La liberté d’expression des enseignants en classe, l’art du funambulisme bien géré
Qui aurait pu prévoir que l’ouverture à la discussion dans les classes deviendrait une stratégie d’apprentissage audacieuse et risquée? En effet, il semblerait que certains sujets demandent aujourd’hui une telle délicatesse à l’intérieur d’un groupe classe que plusieurs enseignants préfèrent éviter les risques du funambulisme pédagogique.
Dans le but d’outiller les enseignants, notamment pour qu’ils puissent développer leur confiance lors de certaines situations pédagogiques, l’article de Maxwell[1], McDonough[2] et Waddington[3] (2020) aborde la question suivante : quelles sont les limites raisonnables encadrant l’enseignement de sujets controversés? Dans les balises juridiques qui sous-tendent la liberté d’expression, l’analyse des trois professeurs dégage quatre grands principes en lien avec le rôle de l’enseignant.

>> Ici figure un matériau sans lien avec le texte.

(** * Verification of storm-lua-minify: printer, identifier minifier,
    module resolver and command line driver.

    Shallow embedding of the TypeScript sources:
    - [src/unnamed/part_003] : the printer class [Minifier] (ast2lua):
      [isNeedSeparator], [isKeyword], [generateZeroes],
      [generateIdentifier], [formatExpression], [formatStatement];
    - [src/unnamed/part_000] : the bundling [Minifier] (parse, parseModule);
    - [src/unnamed/part_001] : the command line loop over input paths.

    JS strings are modelled as [string] (one [ascii] per UTF-16 unit,
    which is exact for the ASCII texts involved), a JS [Map<string,string>]
    as [gmap string string], a JS [Set<string>] as [gset string], and a
    JS [Map] whose iteration order matters as an association list. *)

From Stdlib Require Import Ascii String ZArith List Bool Lia.
From stdpp Require Import base gmap sets strings.

Open Scope string_scope.

(* ================================================================== *)
(** ** JS string helpers *)

Definition str_app (a b : string) : string := String.append a b.
Infix "+++" := str_app (right associativity, at level 60).

(** [s.slice(-1)] *)
Definition slice_last (s : string) : string :=
  match String.length s with
  | O => ""
  | S n => substring n 1 s
  end.

(** [s.slice(-2, -1)] *)
Definition slice_second_last (s : string) : string :=
  match String.length s with
  | S (S n) => substring n 1 s
  | _ => ""
  end.

(** [s.charAt(i)] *)
Definition charAt (s : string) (i : nat) : string := substring i 1 s.

(** [s.includes(t)] *)
Fixpoint includes (s t : string) : bool :=
  if String.prefix t s then true
  else match s with
       | EmptyString => false
       | String _ s' => includes s' t
       end.

Definition in_range (lo hi : ascii) (c : ascii) : bool :=
  (nat_of_ascii lo <=? nat_of_ascii c)%nat && (nat_of_ascii c <=? nat_of_ascii hi)%nat.

(** Character classes of the regular expressions of [isNeedSeparator]. *)
Definition cls_alpha_underscore (c : ascii) : bool :=
  in_range "a" "z" c || in_range "A" "Z" c || Ascii.eqb c "_".
Definition cls_alnum_underscore (c : ascii) : bool :=
  in_range "a" "z" c || in_range "A" "Z" c || in_range "0" "9" c || Ascii.eqb c "_".
Definition cls_digit (c : ascii) : bool := in_range "0" "9" c.

(** [/[...]/.test(s)]: some character of [s] belongs to the class. *)
Fixpoint regex_test (cls : ascii -> bool) (s : string) : bool :=
  match s with
  | EmptyString => false
  | String c s' => cls c || regex_test cls s'
  end.

(* ================================================================== *)
(** ** Separator resolver ([isNeedSeparator], part_003 l.159-209) *)

Definition isNeedSeparator (a b : string) : bool :=
  let lastCharA := slice_last a in
  let firstCharB := charAt b 0 in
  if String.eqb lastCharA "" || String.eqb firstCharB "" then false
  else if regex_test cls_alpha_underscore lastCharA then
    if regex_test cls_alnum_underscore firstCharB then true else false
  else if regex_test cls_digit lastCharA then
    if String.eqb firstCharB "(" ||
       negb (String.eqb firstCharB "." || regex_test cls_alpha_underscore firstCharB)
    then false else true
  else if String.eqb lastCharA firstCharB && String.eqb lastCharA "-" then true
  else
    let secondLastCharA := slice_second_last a in
    if String.eqb lastCharA "." && negb (String.eqb secondLastCharA ".") &&
       regex_test cls_alnum_underscore firstCharB
    then true else false.

(** The separator rule in the words of the specification (4.2): on the
    last character of [a], the one before it, and the first character of [b]. *)
Definition last_char (a : string) : option ascii :=
  String.get (String.length a - 1) a.
Definition char_before_last (a : string) : option ascii :=
  match String.length a with
  | S (S n) => String.get n a
  | _ => None
  end.
Definition first_char (b : string) : option ascii := String.get 0 b.

Definition is_dot (o : option ascii) : bool :=
  match o with Some c => Ascii.eqb c "." | None => false end.

Definition need_separator_rule (a b : string) : bool :=
  match last_char a, first_char b with
  | Some x, Some y =>
      (cls_alpha_underscore x && cls_alnum_underscore y)
      || (cls_digit x && negb (Ascii.eqb y "(")
          && (Ascii.eqb y "." || cls_alpha_underscore y))
      || (Ascii.eqb x "-" && Ascii.eqb y "-")
      || (Ascii.eqb x "." && negb (is_dot (char_before_last a))
          && cls_alnum_underscore y)
  | _, _ => false
  end.

(* ================================================================== *)
(** ** Identifier minifier (part_003 l.36-157, 724-770) *)

Definition IDENTIFIER_PARTS : list string :=
  ["0"; "1"; "2"; "3"; "4"; "5"; "6"; "7"; "8"; "9";
   "a"; "b"; "c"; "d"; "e"; "f"; "g"; "h"; "i"; "j"; "k"; "l"; "m";
   "n"; "o"; "p"; "q"; "r"; "s"; "t"; "u"; "v"; "w"; "x"; "y"; "z";
   "A"; "B"; "C"; "D"; "E"; "F"; "G"; "H"; "I"; "J"; "K"; "L"; "M";
   "N"; "O"; "P"; "Q"; "R"; "S"; "T"; "U"; "V"; "W"; "X"; "Y"; "Z"; "_"].

(** [Array.prototype.indexOf] : position of the first equal element, or -1. *)
Fixpoint indexOf_from (l : list string) (x : string) (i : Z) : Z :=
  match l with
  | [] => (-1)%Z
  | y :: l' => if String.eqb y x then i else indexOf_from l' x (i + 1)
  end.
Definition indexOf (l : list string) (x : string) : Z := indexOf_from l x 0.

(** [IDENTIFIER_PARTS[i]] for an index in range (the only indices used). *)
Definition part_at (i : Z) : string := nth (Z.to_nat i) IDENTIFIER_PARTS "".

(** [generateZeroes] (l.112-131): the doubling loop over the binary digits
    of [length], least significant first. *)
Fixpoint zeroes_loop (length : positive) (zero result : string) : string :=
  match length with
  | xH => result +++ zero
  | xO l => zeroes_loop l (zero +++ zero) result
  | xI l => zeroes_loop l (zero +++ zero) (result +++ zero)
  end.

Definition generateZeroes (length : Z) : string :=
  if (length <? 1)%Z then ""
  else if (length =? 1)%Z then "0"
  else zeroes_loop (Z.to_pos length) "0" "".

(** [length & 1] and [length >>= 1] apply [ToInt32] to [length]: the
    loop of l.121-129 on 32-bit integers, as the source runs it.  [fuel]
    bounds the iterations ([None]: the loop has not ended).  On lengths
    below 2^31 it agrees with [generateZeroes] above. *)
Definition ToInt32 (x : Z) : Z :=
  let m := (x mod 2 ^ 32)%Z in if (2 ^ 31 <=? m)%Z then (m - 2 ^ 32)%Z else m.

Fixpoint zeroes_loop_int32 (fuel : nat) (length : Z) (zero result : string) : option string :=
  match fuel with
  | O => None
  | S fuel' =>
    if (length =? 0)%Z then Some result
    else
      let result' := if (Z.land (ToInt32 length) 1 =? 0)%Z then result else result +++ zero in
      let length' := Z.shiftr (ToInt32 length) 1 in
      let zero' := if (length' =? 0)%Z then zero else zero +++ zero in
      zeroes_loop_int32 fuel' length' zero' result'
  end.

Definition generateZeroes_int32 (fuel : nat) (length : Z) : option string :=
  if (length <? 1)%Z then Some ""
  else if (length =? 1)%Z then Some "0"
  else zeroes_loop_int32 fuel length "0" "".

(** [isKeyword] (l.133-157). *)
Definition isKeyword (id : string) : bool :=
  match String.length id with
  | 2 => String.eqb "do" id || String.eqb "if" id || String.eqb "in" id || String.eqb "or" id
  | 3 => String.eqb "and" id || String.eqb "end" id || String.eqb "for" id
         || String.eqb "nil" id || String.eqb "not" id
  | 4 => String.eqb "else" id || String.eqb "goto" id || String.eqb "then" id
         || String.eqb "true" id
  | 5 => String.eqb "break" id || String.eqb "false" id || String.eqb "local" id
         || String.eqb "until" id || String.eqb "while" id
  | 6 => String.eqb "elseif" id || String.eqb "repeat" id || String.eqb "return" id
  | 8 => String.eqb "function" id
  | _ => false
  end.

(** The rename state seen by one [Minifier] instance of part_003: the
    module-level [identifierMap] and [identifiersInUse] (l.102-103), and
    the instance field [currentIdentifier] (l.724). *)
Record MinState := mkMinState {
  identifierMap : gmap string string;
  identifiersInUse : gset string;
  currentIdentifier : string
}.

Definition set_current (st : MinState) (c : string) : MinState :=
  mkMinState (identifierMap st) (identifiersInUse st) c.
Definition map_set (st : MinState) (k v : string) : MinState :=
  mkMinState (<[k := v]> (identifierMap st)) (identifiersInUse st) (currentIdentifier st).

(** JS truthiness of [identifierMap.get(name)]: defined and non-empty. *)
Definition js_truthy (o : option string) : bool :=
  match o with Some d => negb (String.eqb d "") | None => false end.

(** The [while (position >= 0)] loop of [generateIdentifier]; [p] is
    [position + 1].  [None] when every position holds the last symbol. *)
Fixpoint advance_loop (cur : string) (length p : nat) : option string :=
  match p with
  | O => None
  | S position =>
      let character := charAt cur position in
      let index := indexOf IDENTIFIER_PARTS character in
      if negb (Z.eqb index (Z.of_nat (List.length IDENTIFIER_PARTS) - 1)) then
        Some (substring 0 position cur +++ part_at (index + 1)
              +++ generateZeroes (Z.of_nat length - (Z.of_nat position + 1)))
      else advance_loop cur length position
  end.

(** [generateIdentifier] (l.726-770).  Each recursive call of the source
    consumes one unit of [fuel] (the JS call depth); [None] only when the
    fuel runs out.  The result is the text of the returned [SourceNode]. *)
Fixpoint generateIdentifier (fuel : nat) (name : string) (st : MinState)
  : option (string * MinState) :=
  match fuel with
  | O => None
  | S fuel' =>
    if String.eqb name "self" then Some ("self", st) else
    let defined := identifierMap st !! name in
    if js_truthy defined then Some (default "" defined, st) else
    let length := String.length (currentIdentifier st) in
    match advance_loop (currentIdentifier st) length length with
    | Some next =>
        let st1 := set_current st next in
        if isKeyword next || bool_decide (next ∈ identifiersInUse st1)
        then generateIdentifier fuel' name st1
        else generateIdentifier fuel' name (map_set st1 name next)
    | None =>
        let next := "a" +++ generateZeroes (Z.of_nat length) in
        let st1 := set_current st next in
        if bool_decide (next ∈ identifiersInUse st1)
        then generateIdentifier fuel' name st1
        else generateIdentifier fuel' name (map_set st1 name next)
    end
  end.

1) L’alignement avec le programme
Ce premier principe soutient que l’approche privilégiée doit s’aligner de manière claire sur le programme d’enseignement. De prime abord, il s’agit de s’assurer que le sujet abordé ainsi que la stratégie pédagogique sont en lien étroit avec les objectifs du programme. La cohérence de l’approche associée à ces objectifs pourrait être jugée; il faut donc être en mesure d’appuyer son efficacité. En ce qui concerne le sujet pouvant être controversé, il suffit que les modalités d’enseignement soient raisonnablement cohérentes avec les intentions pédagogiques se rapportant aux objectifs d’apprentissage du programme pour l’aborder (Maxwell et al., 2020). Une lecture adéquate du contexte demeure essentielle de la part de l’enseignant avant de se lancer ainsi qu’une maîtrise optimale du sujet.
2) L’impartialité
Dans un souci exemplaire de conformité juridique en lien avec la liberté d’expression en contextes éducatifs, il faut garder à l’esprit que l’élève ou l’étudiant est considéré comme un public captif. Conséquemment, l’enseignant doit faire preuve d’impartialité et tout mettre en œuvre pour maintenir la confiance envers les institutions qu’il représente. Que l’enseignant partage des points de vue n’est pas à proscrire. Dans cette perspective d’échange, encourager les élèves à considérer différents points de vue opposés en respectant un modèle d’enquête intellectuelle honnête. En fait, il s’agit « simplement d’adopter une approche pédagogique raisonnablement impartiale lors du traitement de sujets sensibles pour éviter de donner l’impression d’imposer leur opinion à leurs élèves » (Maxwell et al., 2020 p.188).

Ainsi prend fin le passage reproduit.